Também foram relatadas demandas que os profissionais consideram que são “demandas sociais”, mas que chegam para as equipes do CnaR. A falta de documentação foi a mais mencionada.

Porque teve uma paciente, que na primeira abordagem que a gente fez a ela, ela dizia, "Meu problema é na cabeça!", ela fazia, "Eu tô endoidando!". Por quê? E ela, nitidamente meio surtada, e ela "Porque eu estou sem meus documentos!", e gritava "Meus filhos vão perder o bolsa família!". Quer dizer, o transtorno dela era falta de documentação, né? (C01).

Outros casos citados foram relativos à habitação, à violência contra a mulher e aos abrigos.

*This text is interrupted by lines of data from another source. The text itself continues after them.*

Lemma closing_turn reorder n s hx hy : running s hx hy -> closing (S n) s ->
  exists s' hx' hy', loop reorder s = Ok s' /\ running s' hx' hy' /\ closing n s'.
Proof.
  intros Hrun [Hd Hbare Hfin Hread Hwrite Htime]. destruct (turn reorder s hx hy Hrun) as (s' & hx' & hy' & E & Hrun' & Hav).
  exists s', hx', hy'. split_and!; [done|done|]. assert (size W + 2 <= acked s') as Hd' by (pose proof (av_acked _ _ Hav); lia).
  destruct (av_synced _ _ Hav) as [Hsy Hpos]. destruct (reader_seqnos _ _ _ Hrun) as [_ H2]. destruct (reader_seqnos _ _ _ Hrun') as [H2' _].
  assert ((n <= 13)%nat -> _set_fin (_sender (b_y s')) = true) as Hfin'.
  { intros Hn. destruct (Hbare ltac:(lia)) as (_ & Ht & Hp). apply (av_fin _ _ Hav). lia. }
  assert ((n <= 12)%nat -> unacked (b_y s') = [] /\ out (b_y s') = []) as Hread'.
  { intros Hn. enough (unacked (b_y s') = []) as Hu by (split; [done|by apply (av_reader _ _ Hav)]). destruct (Hbare ltac:(lia)) as (_ & Ht & _).
    specialize (Hfin ltac:(lia)). destruct (av_unacked _ _ Hav); [done|lia]. }
  constructor; [done| |done|done| |].
  - intros _. split; [by apply (av_bare _ _ Hav)|done].
  - intros Hn. apply (av_still _ _ Hav); [done|apply Hbare; lia|apply Hfin; lia|apply Hread; lia].
  - intros Hn. destruct (Hread' ltac:(lia)) as [Hu _]. destruct (settled_ends s' hx' hy' Hrun' Hd' (Hfin' ltac:(lia)) Hu Hsy) as [Sx Sy].
    destruct Hrun' as [Hl' Ex' Ey' _ _ _ _ _ _]. pose proof (cm_retx _ _ (sd_calm _ _ _ _ (lv_x _ _ _ _ _ Hl'))) as Rx.
    pose proof (cm_retx _ _ (sd_calm _ _ _ _ (lv_y _ _ _ _ _ Hl'))) as Ry. rewrite Ex' in Rx. rewrite Ey' in Ry.
    destruct (av_quiet _ _ Hav Hd (Hwrite ltac:(lia)) (proj2 (Hread ltac:(lia)))) as [Eqx Eqy]. rewrite Eqx in *. rewrite Eqy in *.
    split; (apply time_passes; [lia|done|done|]); intros Hs; apply Htime; lia.
Qed.

(** The second loop, which may begin before the last acknowledgment has come. *)
Definition closing_for (n : nat) s : Prop :=
  exists hx hy, running s hx hy /\ (closing n s \/ size W + 17 <= acked s + Z.of_nat n).

Lemma acked_bound s hx hy : running s hx hy -> 0 <= acked s <= size W + 2.
Proof. intros Hr. pose proof (lively_numbers _ _ (rn_lively _ _ _ Hr)) as Hn. rewrite (rn_x _ _ _ Hr) in Hn. lia. Qed.

Lemma closing_for_turn reorder n s : closing_for (S n) s -> exists s', loop reorder s = Ok s' /\ closing_for n s'.
Proof.
  intros (hx & hy & Hrun & Hc). pose proof (acked_bound s hx hy Hrun) as Hb. assert (closing (S n) s \/ acked s < size W + 2 /\ size W + 17 <= acked s + Z.of_nat (S n)) as [Hcl|[Hlt Hle]].
  { destruct Hc as [?|Hle]; [by left|]. destruct (Z.lt_ge_cases (acked s) (size W + 2)); [by right|left]. constructor; [done|lia..]. }
  - destruct (closing_turn reorder n s hx hy Hrun Hcl) as (s' & hx' & hy' & E & Hrun' & Hcl'). exists s'. split; [done|]. exists hx', hy'. auto.
  - destruct (turn reorder s hx hy Hrun) as (s' & hx' & hy' & E & Hrun' & Hav). exists s'. split; [done|]. exists hx', hy'. split; [done|].
    destruct (av_progress _ _ Hav); [right; lia|left]. constructor; [done|lia..].
Qed.

Lemma closed_at_last s : closing_for 0 s -> active (b_x s) || active (b_y s) = false.
Proof.
  intros (hx & hy & Hrun & Hc). pose proof (acked_bound s hx hy Hrun). destruct Hc as [Hcl|?]; [|lia]. pose proof (size_nonneg W).
  destruct (cl_time _ _ Hcl ltac:(lia)) as [Tx Ty]. unfold time_left in *. apply orb_false_iff. destruct Tx, Ty; split; try done; lia.
Qed.

Lemma running_start x y : connect (construct_connection default_config rx) = Ok x -> end_input_stream (construct_connection default_config ry) = Ok y ->
  exists hx hy, running (mkBench x y (buffer_of W) false []) hx hy.
Proof.
  intros Ex Ey. destruct (bench_start W rx ry isnx isny Hsize Hx Hy) as (x' & y' & Ex' & Ey' & Hb).
  rewrite Ex in Ex'. rewrite Ey in Ey'. injection Ex' as <-. injection Ey' as <-. destruct Hb as [(wa & ra & qa & wb & qb & Hg & Hw) Hbuf Hopen _].
  destruct (opened_connect _ _ Ex) as [sx Ox]. destruct (opened_end _ _ Ey) as [Hend [sy Oy]].
  exists (mkHost x wa ra qa), (mkHost y wb [] qb). constructor; cbn [b_x b_y h_conn]; try done; [|by rewrite (op_fixed _ _ Ox), (op_fixed _ _ Oy)].
  pose proof (steady_opened x sx isny (_set_isn (_receiver y) = true) Ox) as Sx. pose proof (steady_opened y sy isnx (_set_isn (_receiver x) = true) Oy) as Sy.
  destruct Ox as [Eox Eux (_ & _ & _ & _ & Hlx) (Enx & Eax & _) [Esx _] _], Oy as [Eoy Euy (Hsyn & Hfin & _ & _ & Hly) (Eny & _ & _ & Ery & _) [_ Hemp] _].
  constructor; cbn [h_conn]; rewrite ?Eax, ?Enx, ?Eny, ?Eux, ?Euy, ?Eox, ?Eoy; try done.
  - cbn [span]. lia.
  - unfold front_sent. rewrite Eux. exists sx. split; [by left|done].
  - right. exists sy. rewrite Hfin, Hly, Eny. split_and!; [by left|done|done].
  - right. by exists sy, [].
  - right. right. unfold taken. by rewrite Esx.
Qed.
End turns.

(** [main_loop] returns. *)
Lemma main_loop_ends turns reorder rx ry string_to_send : size string_to_send < 2147400000 ->
  size string_to_send + 17 <= Z.of_nat turns -> main_loop turns reorder rx ry string_to_send = Ok true.
Proof.
  intros Hsize Hturns. set (W := string_to_send) in *.
  destruct (config_isn default_config rx default_config_ok) as [ix Hx]. destruct (config_isn default_config ry default_config_ok) as [iy Hy].
  pose proof (size_nonneg W) as Hpos. destruct (bench_start W rx ry ix iy Hsize Hx Hy) as (x & y & Ex & Ey & _).
  unfold main_loop. rewrite Ex, Ey. cbn [rbind].
  destruct (running_start W rx ry ix iy Hsize Hx Hy x y Ex Ey) as (hx & hy & Hrun). pose proof (acked_bound W ix iy Hsize _ _ _ Hrun) as Hb.
  destruct (loop_while_ends (receiving_for W ix iy) (fun s => negb (eof (inbound_stream (b_y s)))) reorder) with (n := Z.to_nat (size W + 2)) (turns := turns)
    (s := mkBench x y (buffer_of W) false []) as (m & s & -> & (hx1 & hy1 & Hrun1 & _) & Hc1).
  { intros s (hx0 & hy0 & Hr & Hd). apply negb_false_iff. eapply received_all; [done..|lia]. }
  { by apply (receiving_turn W rx ry). }
  { exists hx, hy. split; [done|lia]. }
  { lia. }
  cbn [rbind negb]. rewrite (received_eof W ix iy Hsize s hx1 hy1 Hrun1) by (by apply negb_false_iff). rewrite bool_decide_true by done. cbn [negb].
  pose proof (acked_bound W ix iy Hsize _ _ _ Hrun1) as Hb1.
  destruct (loop_while_ends (closing_for W ix iy) (fun s => active (b_x s) || active (b_y s)) reorder) with (n := Z.to_nat (size W + 17)) (turns := turns) (s := s)
    as (m2 & s2 & -> & _ & _); [by apply closed_at_last|by apply (closing_for_turn W rx ry)|exists hx1, hy1; split; [done|right; lia]|lia|done].
Qed.

(** C9: The benchmark always ends, and well.  For every string of less than two
    gigabytes, every pair of initial sequence numbers, and with segments delivered in
    order or each batch reversed: no call of a connection throws, no write is cut short
    and no loop inside a turn runs on; and within [size string_to_send + 17] turns of
    each loop the whole string has been received, what was received is what was sent,
    and both connections have become inactive, so that [main_loop] returns. *)
Theorem benchmark_completes turns reorder rx ry string_to_send : size string_to_send < 2147400000 ->
  (exists ended, main_loop turns reorder rx ry string_to_send = Ok ended) /\
  (size string_to_send + 17 <= Z.of_nat turns -> main_loop turns reorder rx ry string_to_send = Ok true).
Proof.
  intros Hsize. split; [by apply main_loop_never_fails|]. intros Hturns. by apply main_loop_ends.
Qed.

Lemma benchmark_completes_witness : main_loop 20 true 7 4294967290 (replicate 3 x61) = Ok true /\ main_loop 3 true 7 4294967290 (replicate 3 x61) = Ok false.
Proof.
  split; [|by vm_compute]. apply (benchmark_completes 20 true 7 4294967290 (replicate 3 x61)); [by vm_compute|]. by vm_compute.
Defined.

(** [main] ends with success: the strings are of [len] bytes. *)
Lemma benchmark_exits turns rx ry rx' ry' s s' : size s = len -> size s' = len -> len + 17 <= Z.of_nat turns ->
  benchmark_main turns (rx, ry, s) (rx', ry', s') = Some 0.
Proof.
  intros Es Es' Ht. unfold benchmark_main. unfold len in *.
  rewrite main_loop_ends by lia. cbn [rbind negb]. by rewrite main_loop_ends by lia.
Qed.
(* ===== verification/Recovery.v ===== *)
(** * Recovery: no state of an exchange is a dead end

    From every state that two connections can reach over a network that loses,
    repeats, delays and reorders segments, the exchange can still be completed: the
    applications go on writing and reading, and the network delivers segments it has
    been given.  Part one is an invariant of a host: every sequence number it has used
    is in a segment it has queued or sent ([covers]).  Part two is the progress made by
    delivering such a segment and its answer.  Part three is the state in which the
    sender is stuck unless the network repeats an acknowledgment, and that it is not
    reached while acknowledgments arrive in order. *)

From stdpp Require Import relations.
From S2P Require Import Prelude WrappingIntegers ByteStream StreamReassembler ReassemblerList Reassembly.
From S2P Require Import Parser TCPSegment TCPReceiver TCPSender Transmission TCPConnection EndToEnd Hosts Benchmark Completion.

(** ** Every sequence number is in a segment *)

(** The segment occupies the absolute sequence number [p]. *)
Definition holds (isn : WrappingInt32) (p : Z) (seg : TCPSegment) : Prop :=
  norst seg /\ exists q, seqno (_header seg) = wrap q isn /\ 0 <= q <= p /\ p < q + length_in_sequence_space seg.

(** All that has been queued or sent. *)
Definition pool (c : TCPConnection) (wire : list TCPSegment) : list TCPSegment :=
  segments_out (_sender c) ++ out c ++ wire.

Record covers (isn : WrappingInt32) (c : TCPConnection) (wire : list TCPSegment) : Prop := {
  cv_queue : Forall norst (segments_out (_sender c));
  cv_wait : Forall norst (unacked c);
  cv_all : forall p, 0 <= p < seqnos c -> exists seg, seg ∈ pool c wire /\ holds isn p seg
}.

Lemma holds_stamp isn p r seg : holds isn p seg -> holds isn p (stamp r seg).
Proof.
  intros [Hn (q & E & Hq)]. split; [by apply stamp_norst|]. exists q. rewrite stamp_length.
  by destruct (stamp_same_text r seg) as (-> & _).
Qed.

(** Segments that follow one another leave no gap. *)
Lemma layout_holds isn p l e x : layout isn p l e -> Forall norst l -> 0 <= p -> p <= x < p + span l ->
  exists seg, seg ∈ l /\ holds isn x seg.
Proof.
  revert p. induction l as [|seg l IH]; intros p; cbn [layout span]; [lia|].
  intros (Eq & _ & _ & _ & Hlen & Hl) [Hn Hns]%Forall_cons Hp Hx.
  destruct (Z.lt_ge_cases x (p + length_in_sequence_space seg)).
  - exists seg. split; [left|]. split; [done|]. exists p. split; [done|lia].
  - destruct (IH _ Hl Hns ltac:(lia) ltac:(lia)) as (g & ? & ?). exists g. split; [by right|done].
Qed.

Section covering.
Context (isn : WrappingInt32).
Abbreviation covered := (covers isn).
(* ===== verification/CommandLine.v ===== *)
(** * CommandLine: the options of the TCP programs

    Models [check_argc] and [get_config] of [apps/tcp_ipv4.cc], [apps/tcp_udp.cc] and
    [apps/tcp_ip_ethernet.cc].  The arguments are a list of strings; [argv[i]] outside
    of it is [OutOfBounds].  Leaving the program by [exit] is a result of its own, with
    the status and the message the usage text is shown with (the text is left out).
    The constructor of addresses and the conversion of a loss rate (through [float])
    are parameters. *)

From Stdlib Require Import Strings.String Strings.Ascii.
From S2P Require Import Prelude TCPSegment Adapters Address.

(** ** Programs that may exit *)

Inductive program (A : Type) : Type :=
| Returns (a : A)
| Exits (status : Z) (message : option string)
| Fails (e : exn).
Arguments Returns {A}.
Arguments Exits {A}.
Arguments Fails {A}.

Definition pbind {A B : Type} (m : program A) (k : A -> program B) : program B :=
  match m with
  | Returns a => k a
  | Exits status message => Exits status message
  | Fails e => Fails e
  end.

Notation "'let?' x ':=' m 'in' k" := (pbind m (fun x => k))
  (at level 10, x pattern, m at level 100, k at level 200)
  : sponge_scope.

Definition of_result {A : Type} (r : result A) : program A :=
  match r with
  | Ok a => Returns a
  | Throw e => Fails e
  end.

(** ** The C library *)

(** [strncmp(s, t, n) == 0] *)
Fixpoint strneq (n : nat) (s t : string) : bool :=
  match n with
  | O => true
  | S n =>
      match s, t with
      | EmptyString, EmptyString => true
      | String a s, String b t => Ascii.eqb a b && strneq n s t
      | _, _ => false
      end
  end.

(** The value of a digit in the bases up to 36. *)
Definition digit_value (c : ascii) : option Z :=
  let n := Z.of_N (N_of_ascii c) in
  if (48 <=? n) && (n <=? 57) then Some (n - 48)
  else if (97 <=? n) && (n <=? 122) then Some (n - 87)
  else if (65 <=? n) && (n <=? 90) then Some (n - 55)
  else None.

Definition digit_in (base : Z) (c : ascii) : option Z :=
  match digit_value c with
  | Some d => if d <? base then Some d else None
  | None => None
  end.

Fixpoint digits_in (base acc : Z) (s : string) : Z :=
  match s with
  | String c s' => match digit_in base c with Some d => digits_in base (base * acc + d) s' | None => acc end
  | EmptyString => acc
  end.

Definition LONG_MAX : Z := 9223372036854775807.
Definition LONG_MIN : Z := -9223372036854775808.

(** [strtol(s, nullptr, 0)]: the prefix 0x or 0 gives the base; the value saturates. *)
Definition strtol (s : string) : Z :=
  let '(neg, s) := match skip_spaces s with
                   | String "-"%char s' => (true, s')
                   | String "+"%char s' => (false, s')
                   | s => (false, s)
                   end in
  let v := match s with
           | String "0"%char (String x (String c s')) =>
               if (Ascii.eqb x "x" || Ascii.eqb x "X") && (match digit_in 16 c with Some _ => true | None => false end)
               then digits_in 16 0 (String c s') else digits_in 8 0 s
           | String "0"%char _ => digits_in 8 0 s
           | _ => digits_in 10 0 s
           end in
  Z.max LONG_MIN (Z.min LONG_MAX (if (neg : bool) then - v else v)).

(** ** Arguments *)

Definition argc (argv : list string) : Z := Z.of_nat (length argv).

Definition arg (argv : list string) (i : Z) : program string :=
  match argv !! Z.to_nat i with
  | Some s => if i <? 0 then Fails OutOfBounds else Returns s
  | None => Fails OutOfBounds
  end.

Definition check_argc (argv : list string) (curr : Z) (err : string) : program unit :=
  if argc argv <=? curr + 3 then Exits 1 (Some err) else Returns tt.

(** The local variables that the options set. *)
Record Options : Type := mkOptions {
  c_fsm : TCPConfig;
  opt_loss_up : Z;
  opt_loss_dn : Z;
  opt_listen : bool;
  source_address : string;
  source_port : string;
  next_hop_address : string;
  device : option string
}.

Nesses casos, as equipes encaminham para os serviços responsáveis. É importante

destacar que os profissionais do CnaR estão em contato direto e constante com a população em situação de rua, além de ter um vínculo estabelecido com esse público. Por isso, a chegada de várias demandas que não se reduzam a questões tradicionalmente ligadas à saúde é compreensível. Esse vínculo também está relacionado a uma demanda por espaço de escuta, que é recorrente para os profissionais do CnaR.

Por fim, vale retornar ao título desta sessão: quem são as pessoas que o CnaR atende? É fundamental salientar que a construção deste perfil e as demandas da população em situação de rua estão associadas à falta de políticas públicas que realmente atendam essas pessoas e que tais demandas estão ligadas a diversos fatores, que vão além de demandas individuais clínicas, que muitas vezes são foco das práticas profissionais. São demandas que aparecem, muitas vezes, de forma dispersa e fragmentada. O olhar crítico para o fenômeno população em situação de rua como um reflexo da estrutura social, que cria alicerces para a sociedade capitalista, reflete diretamente na atuação destes profissionais. Assim, a compreensão da relação das demandas de saúde, junto às características sociais mais amplas que constituem o perfil da população em situação de rua, pode fazer parte de uma atuação mais comprometida no que se refere à garantia dos direitos dessa população.